#### ASSIGNMENT
From the data below, set down exactly the lines between the one holding "Definition indices_1 : index_pairs" and the one holding "1]%R false) ]>", inclusive, and no others.

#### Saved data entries

(** ** A small instance

    One image with one target object, two queries and two classes (one
    object class and the no-object class), and two auxiliary layers whose
    bundles hold no mask prediction. *)

Module Instance.

(** Modelled from the spec: [util.misc.accuracy] is not part of
    [models/detr.py]; here it is the top-1 accuracy, in percent, of the
    rows of [output] against the classes [tgt], computed without
    gradient, and zero on an empty batch. *)
Definition accuracy_top1 (output : tensor R) (tgt : tensor Z)
  : M (list (tensor R)) :=
  no_grad (
    match shape output with
    | [n; c] =>
        let rows := torch.chunks c n (data output) in
        let hits := filter (fun ry : list R * Z => torch.row_argmax ry.1 = ry.2)
                           (zip rows (data tgt)) in
        ret [torch.scalar_tensor
               (if decide (n = 0%nat) then 0
                else 100 * INR (length hits) / INR n)%R false]
    | _ => raise RuntimeError
    end).

(** Modelled from the spec: [util.box_ops.box_cxcywh_to_xyxy] is not part
    of [models/detr.py]; a box (center_x, center_y, w, h) becomes
    (x0, y0, x1, y1). *)
Definition cxcywh_to_xyxy (t : tensor R) : M (tensor R) :=
  do c <- torch.last_dim (shape t);
  if decide (c = 4%nat) then
    torch.mk (shape t)
      (flat_map (fun b =>
                   match b with
                   | [cx; cy; w; h] =>
                       [cx - w / 2; cy - h / 2; cx + w / 2; cy + h / 2]%R
                   | _ => b
                   end)
         (torch.chunks 4 (torch.numel (removelast (shape t))) (data t)))
      (requires_grad t)
  else raise ValueError.

(** Stand-ins for the imports that no property depends on. *)
Definition imports_1 : imports :=
  {| accuracy := accuracy_top1;
     box_cxcywh_to_xyxy := cxcywh_to_xyxy;
     generalized_box_iou := fun a _ => torch.mk [1; 1]%nat [1%R] (requires_grad a);
     nested_tensor_from_tensor_list := fun _ =>
       ret (VFloat (Tensor [1; 1; 1; 1]%nat [1%R] false),
            Tensor [1; 1; 1; 1]%nat [false] false);
     interpolate := fun t _ => ret t;
     sigmoid_focal_loss := fun a _ _ => torch.sum a;
     dice_loss := fun a _ _ => torch.sum a;
     is_dist_avail_and_initialized := false;
     get_world_size := 1;
     peers := [];
     cuda_tensors := true |}.

(** The only query matched is query 0, with target 0. *)
Definition indices_1 : index_pairs :=
  [(Tensor [1%nat] [0%Z] false, Tensor [1%nat] [0%Z] false)].

Definition criterion_1 : SetCriterion.criterion :=
  SetCriterion.__init__ 1 (fun _ _ => ret indices_1) ∅ (1 / 10)%R
    ["labels"; "cardinality"; "masks"; "bev"] (Some 9%nat) (Some 10%R).

Definition layer_1 : bundle :=
  <[ "pred_dim" := Tensor [1; 2; 2]%nat [3; 1; 2; 2]%R true ]>
    (<[ "pred_feet_bev" := Tensor [1; 2; 2]%nat [1; 2; 0; 0]%R true ]>
       (<[ "pred_head_bev" := Tensor [1; 2; 2]%nat [1; 2; 5; 6]%R true ]>
          (<[ "pred_bev" := Tensor [1; 2; 2]%nat [1; 2; 3; 4]%R true ]>
             ({[ "pred_logits" :=
                   Tensor [1; 2; 2]%nat [1; 0; 0; 1]%R true ]})))).

Definition outputs_1 : gmap string outval :=
  <[ "aux_outputs" := OList [layer_1; layer_1] ]>
    (<[ "pred_masks" := OTensor (Tensor [1; 2; 1; 1]%nat [0; 0]%R true) ]>
       (OTensor <$> layer_1)).

Definition target_1 : target :=
  <[ "dim" := VFloat (Tensor [1; 2]%nat [2; 4]%R false) ]>
  (<[ "bev" := VFloat (Tensor [1; 2]%nat [1; 1]%R false) ]>
    (<[ "masks" := VFloat (Tensor [1; 1; 1]%nat [1%R] false) ]>
       ({[ "labels" := VLong (Tensor [1%nat] [0%Z] false) ]}))).

(** A batch of one image with two queries and three depth bins of
    resolution 10. *)
Definition criterion_depth : SetCriterion.criterion :=
  SetCriterion.__init__ 1 (fun _ _ => ret indices_1) ∅ (1 / 10)%R
    ["depth"] (Some 3%nat) (Some 10%R).

Definition depth_layer : bundle :=
  <[ "pred_depth_delta" := Tensor [1; 2; 1]%nat [1; 2]%R true ]>
    ({[ "pred_depth_bin" :=
          Tensor [1; 2; 3]%nat [1; 0; 0; 0; 1; 0]%R true ]}).

(** One object at depth 5, matched with query 0 by [indices_1]. *)
Definition depth_target_1 : target :=
  {[ "depth" := VFloat (Tensor [1%nat] [5%R] false) ]}.

(** Both queries matched, query [i] with target [i]. *)
Definition indices_2 : index_pairs :=
  [(Tensor [2%nat] [0%Z; 1%Z] false, Tensor [2%nat] [0%Z; 1%Z] false)].

(** Two objects at depths 5 and 25; two objects, the first one behind
    the camera. *)
Definition depth_target_2 : target :=
  {[ "depth" := VFloat (Tensor [2%nat] [5; 25]%R false) ]}.
Definition depth_target_behind : target :=
  {[ "depth" := VFloat (Tensor [2%nat] [-15; 5]%R false) ]}.

(** The outputs of one image with two queries, and the size of the
    image: height 480 and width 640. *)
Definition post_outputs : bundle :=
  <[ "pred_boxes" := Tensor [1; 2; 4]%nat [1; 1; 2; 2; 3; 3; 2; 2]%R true ]>
    ({[ "pred_logits" := Tensor [1; 2; 2]%nat [1; 0; 0; 1]%R true ]}).

End Instance.

(** ** The data model of the specification *)

(** A one-dimensional int64 tensor (which tracks no gradient). *)
Definition vector (t : tensor Z) : Prop :=
  shape t = [length (data t)] /\ requires_grad t = false.

(** The pair of index tensors of one image, for [Q] queries and [N] target
    objects: two vectors of the same length, of query indices and of target
    indices. *)
Definition valid_pair (Q N : nat) (p : tensor Z * tensor Z) : Prop :=
  vector p.1 /\ vector p.2 /\ length (data p.1) = length (data p.2) /\
  Forall (fun q => 0 <= q < Z.of_nat Q)%Z (data p.1) /\
  Forall (fun j => 0 <= j < Z.of_nat N)%Z (data p.2).

(** A matching of a batch of [length Ns] images, image [b] holding
    [Ns !! b] target objects. *)
Definition valid_matching (Q : nat) (Ns : list nat) (indices : index_pairs)
  : Prop :=
  Forall2 (fun N p => valid_pair Q N p) Ns indices.

(** The number of matched pairs. *)
Definition num_matched (indices : index_pairs) : nat :=
  foldr Nat.add 0%nat (map (fun p : tensor Z * tensor Z => length (data p.1))
                           indices).

(** The matched (image, query) pairs and (image, target) pairs, in the
    order of the matching. *)
Definition query_pairs (indices : index_pairs) : list (nat * nat) :=
  flat_map (fun bp : nat * (tensor Z * tensor Z) =>
              map (fun q => (bp.1, Z.to_nat q)) (data bp.2.1))
           (enumerate indices).
Definition target_pairs (indices : index_pairs) : list (nat * nat) :=
  flat_map (fun bp : nat * (tensor Z * tensor Z) =>
              map (fun j => (bp.1, Z.to_nat j)) (data bp.2.2))
           (enumerate indices).

(** The predictions of the matched queries: of a tensor laid out as
    [batch, Q, ...], the blocks of [k] entries of the matched queries. *)
Definition matched_predictions {A} (Q k : nat) (d : list A)
    (indices : index_pairs) : list A :=
  flat_map (fun bq : nat * nat => torch.row k (bq.1 * Q + bq.2) d)
           (query_pairs indices).

(** The field [key] of the matched target objects, [k] entries per
    object. *)
Definition matched_targets (key : string) (k : nat) (targets : list target)
    (indices : index_pairs) : list R :=
  flat_map (fun bj : nat * nat =>
              match targets !! bj.1 with
              | Some t =>
                  match t !! key with
                  | Some v => torch.row k bj.2 (data (torch.to_float v))
                  | None => []
                  end
              | None => []
              end)
           (target_pairs indices).

(** Every target dictionary holds under [key] a floating tensor of shape
    [N, s...], [N] its number of objects, that tracks no gradient. *)
Definition float_field (key : string) (s : list nat) (Ns : list nat)
    (targets : list target) : Prop :=
  Forall2 (fun N (t : target) =>
             exists v, t !! key = Some (VFloat v) /\ shape v = N :: s /\
                       torch.wf v /\ requires_grad v = false)
          Ns targets.

(** The index pair that [_get_src_permutation_idx] returns: for every
    matched pair, its image and its query. *)
Definition batch_index (indices : index_pairs) : list Z :=
  flat_map (fun bp : nat * (tensor Z * tensor Z) =>
              replicate (length (data bp.2.1)) (Z.of_nat bp.1))
           (enumerate indices).
Definition src_index (indices : index_pairs) : list Z :=
  flat_map (fun p : tensor Z * tensor Z => data p.1) indices.

(** The L1 distance between the matched predicted points [P], of [D]
    coordinates each, and the ["bev"] points of their targets, summed and
    divided by the denominator. *)
Definition point_distance (D : nat) (targets : list target)
    (indices : index_pairs) (num_boxes : R) (P : list R) : R :=
  (sum_R (zip_with (fun p t => Rabs (p - t)) P
            (matched_targets "bev" D targets indices))
   / num_boxes)%R.

Definition mean_R (l : list R) : R := (sum_R l / INR (length l))%R.

(** The number of queries of one image whose arg-max class is not the
    no-object class, the last of the [K] classes; [logits] holds the [Q]
    rows of the image. *)
Definition predicted_count (Q K : nat) (logits : list R) : Z :=
  torch.count_true
    (map (fun r => bool_decide (torch.row_argmax r <> (Z.of_nat K - 1)%Z))
         (torch.chunks K Q logits)).

(** The cardinality error of a batch: the mean over the images of the
    absolute difference between the predicted and the true count. *)
Definition cardinality_error (Q K : nat) (logits : tensor R)
    (targets : list target) : R :=
  mean_R (zip_with (fun c n => Rabs (IZR c - INR n))
            (map (predicted_count Q K)
                 (torch.chunks (Q * K) (length targets) (data logits)))
            (map num_targets targets)).

(** The target bin and the target residual of a raw depth [d], for bins of
    a resolution [res] other than zero. *)
Definition depth_bin (res d : R) : Z := torch.trunc (d / res).
Definition depth_residual (res d : R) : R :=
  (d - IZR (depth_bin res d) * res - res / 2)%R.

(** The one-hot vector of [n] entries for the bin [c]; a negative bin
    counts from the last one. *)
Definition one_hot (n : nat) (c : Z) : list R :=
  <[ Z.to_nat (if decide (0 <= c)%Z then c else c + Z.of_nat n)%Z := 1%R ]>
    (replicate n 0%R).

(** The mean-squared error between the matched predicted deltas and the
    target residuals. *)
Definition delta_loss (res : R) (deltas depths : list R) : R :=
  mean_R (zip_with (fun p d => (p - depth_residual res d)
                               * (p - depth_residual res d))%R
            deltas depths).

(** The cross-entropy between the matched predicted bin scores, [n] per
    matched query, and the one-hot vectors of the target bins. *)
Definition bin_loss (n : nat) (res : R) (scores depths : list R) : R :=
  (sum_R (zip_with
            (fun x d => - sum_R (zip_with Rmult (one_hot n (depth_bin res d))
                                   (F.log_softmax_row x)))%R
            (torch.chunks n (length depths) scores) depths)
   / INR (length depths))%R.

(** The bins that an indexed write into [n] bins accepts. *)
Definition bin_in_range (n : nat) (res d : R) : Prop :=
  (- Z.of_nat n <= depth_bin res d < Z.of_nat n)%Z.

#[global] Instance bin_in_range_dec n res d : Decision (bin_in_range n res d).
Proof. unfold bin_in_range. apply _. Defined.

#### ANSWER SPACE
Definition indices_1 : index_pairs :=
  [(Tensor [1%nat] [0%Z] false, Tensor [1%nat] [0%Z] false)].

Definition criterion_1 : SetCriterion.criterion :=
  SetCriterion.__init__ 1 (fun _ _ => ret indices_1) ∅ (1 / 10)%R
    ["labels"; "cardinality"; "masks"; "bev"] (Some 9%nat) (Some 10%R).

Definition layer_1 : bundle :=
  <[ "pred_dim" := Tensor [1; 2; 2]%nat [3; 1; 2; 2]%R true ]>
    (<[ "pred_feet_bev" := Tensor [1; 2; 2]%nat [1; 2; 0; 0]%R true ]>
       (<[ "pred_head_bev" := Tensor [1; 2; 2]%nat [1; 2; 5; 6]%R true ]>
          (<[ "pred_bev" := Tensor [1; 2; 2]%nat [1; 2; 3; 4]%R true ]>
             ({[ "pred_logits" :=
                   Tensor [1; 2; 2]%nat [1; 0; 0; 1]%R true ]})))).

Definition outputs_1 : gmap string outval :=
  <[ "aux_outputs" := OList [layer_1; layer_1] ]>
    (<[ "pred_masks" := OTensor (Tensor [1; 2; 1; 1]%nat [0; 0]%R true) ]>
       (OTensor <$> layer_1)).

Definition target_1 : target :=
  <[ "dim" := VFloat (Tensor [1; 2]%nat [2; 4]%R false) ]>
  (<[ "bev" := VFloat (Tensor [1; 2]%nat [1; 1]%R false) ]>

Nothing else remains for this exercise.